Der russische Präsident lässt die Aufarbeitung stalinistischen Terrors nur so weit zu, wie sie ihm selbst dient, sagt der Moskauer Historiker Oleg Chlewnjuk. Er sieht die Gesellschaft in der Pflicht.

Interview von Clara Lipkowski

Mehrere Millionen starben in der Sowjetunion Diktator unter Josef Stalin. Vor allem in den 1920er und 1930 Jahren gab es groß angelegte Kampagnen gegen sowjetische Bauern und "Säuberungen" politischer Gegner. Menschen wurden verfolgt, deportiert oder gezielt ermordet. Die gesellschaftliche Aufarbeitung dieser Zeit kommt in Russland allerdings nicht voran. Einen Grund dafür sieht der Historiker und Mitarbeiter des Moskauer Staatsarchivs, Oleg Chlewniuk, in der Erinnerungspolitik des Präsidenten Wladimir Putin.

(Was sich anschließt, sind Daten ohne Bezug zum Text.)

Lemma non_text_verdict_is_500_witness :
  analyze_news_endpoint
    (Stub.upstream_of (Stub.analysis_json "70") "Water is wet."
       (Stub.registry_data [("textualRating", VInt 4)]))
    (Stub.request_body "Water is wet.")
  = (Val (mk_http_reply 500
            (VDict [("error",
                     VStr "An internal server error occurred during AI analysis: 'int' object has no attribute 'lower'")])),
     [CallModel (AnalysisPrompt (VStr "Water is wet.") (VStr "Not provided"));
      CallModel (ClaimPrompt (VStr "Water is wet."));
      CallRegistry "Water is wet." "registry-key" "en"]).
Proof.
  apply (non_text_verdict_is_500
           (Stub.upstream_of (Stub.analysis_json "70") "Water is wet."
              (Stub.registry_data [("textualRating", VInt 4)]))
           [("content", VStr "Water is wet.")] (VStr "Water is wet.")
           (VDict [("credibilityScore", VInt 70); ("classification", VStr "real");
                   ("explanation", VStr "Neutral tone."); ("details", VDict [])])
           "Water is wet." (mk_fact_check (VInt 4) VNone (VStr "Unknown"))).
  - split; [reflexivity|]. split; [reflexivity|].
    exists (Some (Stub.reply (Stub.analysis_json "70"))), (Stub.analysis_json "70").
    repeat split.
  - split; [reflexivity|]. split; [discriminate | reflexivity].
  - intros s. discriminate.
Defined.

(** The assessor looks only at the part of the text from the first opening
    brace to the last closing brace: prose before it without an opening
    brace, and prose after it without a closing brace, do not change the
    result. *)
Theorem assess_ignores_surroundings (U : upstream) (pre mid post : string) :
  Str.contains "{" pre = false -> Str.contains "}" post = false ->
  assess U (pre ++ ("{" ++ mid ++ "}") ++ post) = assess U ("{" ++ mid ++ "}").
Proof.
  intros P Q.
  destruct (brace_pair_of_parts pre mid post P Q) as [B S].
  destruct (brace_pair_of_parts "" mid "" eq_refl eq_refl) as [B' S'].
  rewrite (assess_pair U _ _ _ B), S.
  cbn [append] in B', S'. rewrite append_assoc in B', S'. cbn [append] in B', S'.
  replace (mid ++ "}" ++ "") with (mid ++ "}") in B', S'
    by (f_equal).
  cbn [append]. rewrite (assess_pair U _ _ _ B'), S'. reflexivity.
Qed.

Lemma assess_ignores_surroundings_witness :
  assess (Stub.upstream_of "" "A claim." VNone)
    ("Sure! ```json " ++ ("{" ++ "}") ++ " ```")
  = assess (Stub.upstream_of "" "A claim." VNone) ("{" ++ "}").
Proof.
  apply (assess_ignores_surroundings (Stub.upstream_of "" "A claim." VNone)
           "Sure! ```json " "" " ```"); reflexivity.
Defined.

(** A dict that the assessor returns has the four required keys, whatever
    the model and the decoder answered. *)
Theorem assessor_result_has_required_keys (U : upstream) (text : string) (b : dict) :
  assess U text = Val (VDict b) ->
  forall k, In k ["credibilityScore"; "classification"; "explanation"; "details"] ->
    dict_get b k <> None.
Proof.
  intros A k I.
  assert (D : forall x y, dict_get (default_result x y) k <> None).
  { intros x y. simpl in I. destruct I as [<-|[<-|[<-|[<-|[]]]]]; discriminate. }
  destruct (brace_cases text) as [N|(i & j & P)].
  - unfold assess in A. rewrite (locate_json_none text N) in A.
    cbn in A. injection A as <-. apply D.
  - rewrite (assess_pair U text i j P) in A.
    destruct (json_loads U (Str.slice text i (j + 1))) as [parsed|e]; cbn [obind] in A.
    + destruct (py_all_in REQUIRED_KEYS parsed) as [[|]|e] eqn:K; cbn [obind] in A.
      * injection A as ->. rewrite py_all_in_dict in K.
        assert (F : forallb (dict_has b) REQUIRED_KEYS = true) by congruence.
        rewrite forallb_forall in F. specialize (F k I). unfold dict_has in F.
        destruct (dict_get b k); [discriminate | discriminate].
      * injection A as <-. apply D.
      * destruct (is_json_decode_error e); [injection A as <-; apply D | discriminate].
    + destruct (is_json_decode_error e); [injection A as <-; apply D | discriminate].
Qed.

Lemma assessor_result_has_required_keys_witness :
  dict_get default_missing_keys "details" <> None.
Proof.
  apply (assessor_result_has_required_keys (Stub.upstream_of "" "A claim." VNone)
           "{}" default_missing_keys).
  - reflexivity.
  - simpl. tauto.
Defined.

SZ: Der 30. Oktober ist in Russland seit 1991 ein Gedenktag für die Opfer politischer Unterdrückung. Es wird an die Opfer des stalinistischen Systems erinnert, die millionenfach zu Tode gekommen sind. Was bedeutet dieser Tag den Russen?

Oleg Chlewnjuk: Es ist kein gesetzlicher Feiertag, es wird normal gearbeitet. Zeitungen und das Fernsehen erwähnen ihn, aber für die meisten Russen bedeutet dieser Tag eigentlich nichts. Nur manche Familien gedenken an diesem Tag bewusst ihrer Verwandten, die von den Repressionen unter Stalin betroffen waren.

Zum Gedenken an die Opfer der Stalinzeit hat Wladimir Putin 2017 eine "Mauer der Trauer" in Moskau eingeweiht. Wie bewertenSie diesen Auftritt?

Eine offizielle Linie der Regierung, wie man mit diesem Thema umgeht, gibt es nicht. Putin hat erkannt, dass viele Menschen in Russland Stalin ablehnen, andere ihn aber verehren. Er versucht, beiden Seiten gerecht zu werden. 2017 war, wenn man so will, der 80. Jahrestag des "Großen Terrors": 1937 verstärkte Stalin die Verfolgung politischer Gegner. Für Putin war dieser Anlass im vergangenen Jahr eine gute Gelegenheit, sich mal wieder zu den Opfern zu äußern.

Menschenrechtsorganisationen kritisieren genau das: Der Opfer wird zwar gedacht, über die Täter aber schweigt die offizielle Erinnerungspolitik.

Täter nicht zu benennen ist Teil dieser politischen Haltung. Putin will den Stalin-Anhängern nicht widersprechen.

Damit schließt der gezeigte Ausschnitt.